Fig 1. Strategy for improving loco-regional therapy for hepatocellular carcinoma.

(A) Conventional therapies for hepatocellular carcinoma (HCC), such as hepatic arterial infusion (HAI) or trans-arterial chemoembolization (TACE), involve the direct injection of doxorubicin (DOX) into the hepatic artery. (B) The delivery of free doxorubicin in solution through HAI/TACE is limited by minimal therapeutic response, due to p-glycoprotein-mediated efflux of the drug, and severe cardiotoxicity as a result of I) mitochondrial iron accumulation, II) topoisomerase II inhibition, and III) generation of reactive oxygen species (ROS). (C) Our strategy involves the delivery of DOX via enzyme-activated nanoparticles targeted to hepatic cancer cells to achieve antitumor activity while avoiding DOX-induced cardiotoxicity.
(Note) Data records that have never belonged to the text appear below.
(** The insertion of [create_for]: the checks of the table, its keys in the order of
    their creation, and the foreign key. *)
Definition insert_network_prefix (id segment_id : string) (p : NewNetworkPrefix) (db : net_db)
    : result DatabaseError net_db :=
  let prefix := to_cidr (new_prefix p) in
  let stored := (map_to_list (network_prefixes db)).*2 in
  let fail c := Err (Sqlx (Some c) "violates constraint") in
  if match new_gateway p with Some g => negb (address_within g prefix) | None => false end then
    fail "gateway_within_network"
  else if net_v6 prefix && bool_decide (is_Some (new_gateway p)) then fail "no_gateway_on_ipv6"
  else if decide (is_Some (network_prefixes db !! id)) then fail "network_prefixes_pkey"
  else if existsb (λ n, overlaps (np_prefix n) prefix) stored then fail "network_prefixes_prefix_excl"
  else if existsb (λ n, bool_decide (np_segment_id n = segment_id) &&
                        bool_decide (net_v6 (np_prefix n) = net_v6 prefix)) stored then
    fail "network_prefix_family"
  else if decide (rows (network_segments db) !! segment_id = None) then
    fail "network_prefixes_segment_id_fkey"
  else Ok (set_network_prefixes (<[id := mk_network_prefix segment_id prefix (new_gateway p)
             (new_num_reserved p) None]> (network_prefixes db)) db).

(** [delete_for_segment] *)
Definition delete_for_segment (segment_id : string) (db : net_db) : net_db :=
  set_network_prefixes (filter (λ kv, np_segment_id kv.2 ≠ segment_id) (network_prefixes db)) db.

(** [set_vpc_prefix] *)
Definition set_vpc_prefix (id vpc_prefix_id : string) (prefix : IpNetwork) (db : net_db)
    : result DatabaseError net_db :=
  match network_prefixes db !! id with
  | None => Err RowNotFound
  | Some n =>
      if negb (within (np_prefix n) (to_cidr prefix)) then
        Err (Sqlx (Some "network_prefix_within_vpc_prefix") "violates constraint")
      else if decide ((vp_prefix <$> vpc_prefix_of db vpc_prefix_id) = Some (to_cidr prefix)) then
        Ok (set_network_prefixes (<[id := mk_network_prefix (np_segment_id n) (np_prefix n)
              (np_gateway n) (np_num_reserved n) (Some (vpc_prefix_id, to_cidr prefix))]>
              (network_prefixes db)) db)
      else Err (Sqlx (Some "network_prefixes_vpc_prefix_fkey") "violates foreign key constraint")
  end.

(** The insertion of [network_segment::persist], without its prefixes *)
Definition insert_segment (clock : Z) (id : string) (s : GeneratedSegment)
    (initial_state : NetworkSegmentControllerState) (db : net_db) : result DatabaseError net_db :=
  let version := initial clock in
  let t := network_segments db in
  match rows t !! id with
  | Some _ => Err (Sqlx (Some "network_segments_pkey") "duplicate key value")
  | None =>
      match gs_vpc_id s with
      | Some v =>
          if decide (vpcs db !! v = None) then
            Err (Sqlx (Some "network_segments_vpc_id_fkey") "violates foreign key constraint")
          else Ok (set_segments (mk_table (<[id := mk_row (mk_versioned initial_state version) None s]>
                     (rows t)) (log t)) db)
      | None => Ok (set_segments (mk_table (<[id := mk_row (mk_versioned initial_state version) None s]>
                      (rows t)) (log t)) db)
      end
  end.
End Tables.
Notation vpc_prefix_row := (table_row VpcPrefixControllerState VpcPrefix).

(** ** The controller *)

Definition PROVISIONING_SLA : Z := 15 * 60 * 1000000000.
Definition DELETING_DBDELETE_SLA : Z := 15 * 60 * 1000000000.

Definition vpc_prefix_state_sla (now : Z) (state : VpcPrefixControllerState)
    (state_version : ConfigVersion) : StateSla :=
  let time_in_state := std_duration_or_day (now - timestamp state_version) in
  match state with
  | Provisioning => with_sla PROVISIONING_SLA time_in_state
  | Ready => no_sla
  | Deleting (DrainNetworkPrefixes _) => no_sla
  | Deleting DBDelete => with_sla DELETING_DBDELETE_SLA time_in_state
  end.

Definition vpc_prefix_state_names (s : VpcPrefixControllerState) : string * string :=
  match s with
  | Provisioning => ("provisioning", EmptyString)
  | Ready => ("ready", EmptyString)
  | Deleting (DrainNetworkPrefixes _) => ("deleting", "drainnetworkprefixes")
  | Deleting DBDelete => ("deleting", "dbdelete")
  end.

Section Controller.
Context `{I : IpNetworks}.

#[export] Program Instance vpc_prefix_table : TableLens net_db VpcPrefixControllerState VpcPrefix := {|
  table_of := network_vpc_prefixes;
  with_table := set_vpc_prefixes;
|}.
Solve Obligations with by intros [].

#[export] Instance vpc_prefix_view : ObjectView net_db string VpcPrefixControllerState := lens_view.

(** [VpcPrefixStateControllerIO] *)
Definition vpc_prefix_io (debug : VpcPrefixControllerState → string) (db_now : Z)
    : StateControllerIO net_db string vpc_prefix_row VpcPrefixControllerState :=
  lens_io debug vpc_prefix_state_names (λ _, None)
    (λ now cs _, vpc_prefix_state_sla now (value cs) (version cs)) db_now.

Section Handler.
Context (drain_period : Z) (env : Env) (here : Location).
Notation Outcome := (StateHandlerOutcome net_db VpcPrefixControllerState).

(** [drain_state] *)
Definition drain_state : VpcPrefixControllerState :=
  Deleting (DrainNetworkPrefixes
    (default (utc_now_again env) (checked_add_signed env (utc_now env) drain_period))).

(** The branch of [DrainNetworkPrefixes] *)
Definition drain_network_prefixes (o : string) (delete_at : Z) (db : net_db)
    : result StateHandlerError Outcome :=
  txn ← begin_txn env 0 db;
  referenced_prefixes ← query env 1 (Ok (count_network_prefixes_by_vpc_prefix_id txn o));
  if bool_decide (0 < referenced_prefixes)%nat then Ok (attach txn (transition here drain_state))
  else if delete_at <=? utc_now env then Ok (attach txn (transition here (Deleting DBDelete)))
  else Ok (attach txn (wait here
         ("Cannot delete VPC prefix from database until draining completes at " +:+
            to_rfc3339 env delete_at))).

(** The branch of [DBDelete] *)
Definition db_delete (o : string) (db : net_db) : result StateHandlerError Outcome :=
  txn ← begin_txn env 0 db;
  txn ← query env 1 (map_err error_text (final_delete o txn));
  Ok (attach txn (deleted here)).

Definition handle_object_state : Handler net_db string vpc_prefix_row VpcPrefixControllerState :=
  λ o state controller_state db,
    let output :=
      match controller_state with
      | Provisioning =>
          Ok (transition here (if is_marked_as_deleted (row_object state) then drain_state else Ready))
      | Ready =>
          Ok (if is_marked_as_deleted (row_object state) then transition here drain_state
              else do_nothing here)
      | Deleting (DrainNetworkPrefixes delete_at) => drain_network_prefixes o delete_at db
      | Deleting DBDelete => db_delete o db
      end in
    mk_run state db output batch_new.
End Handler.
End Controller.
Specifically, NAcGal ligands displayed on the particle target hepatic cancer cells via the asialoglycoprotein receptor (ASGPR) and are internalized by receptor-mediated endocytosis. The particles are then able to escape the endosome into the cytoplasm where hepatic azoreductase enzymes cleave DOX from the particle, allowing it to induce its cytotoxic behavior through mechanisms I, II, and III. The combination of receptor-mediated targeting and hepatic enzyme-mediated DOX release prevent distribution and toxicity from occurring in the heart.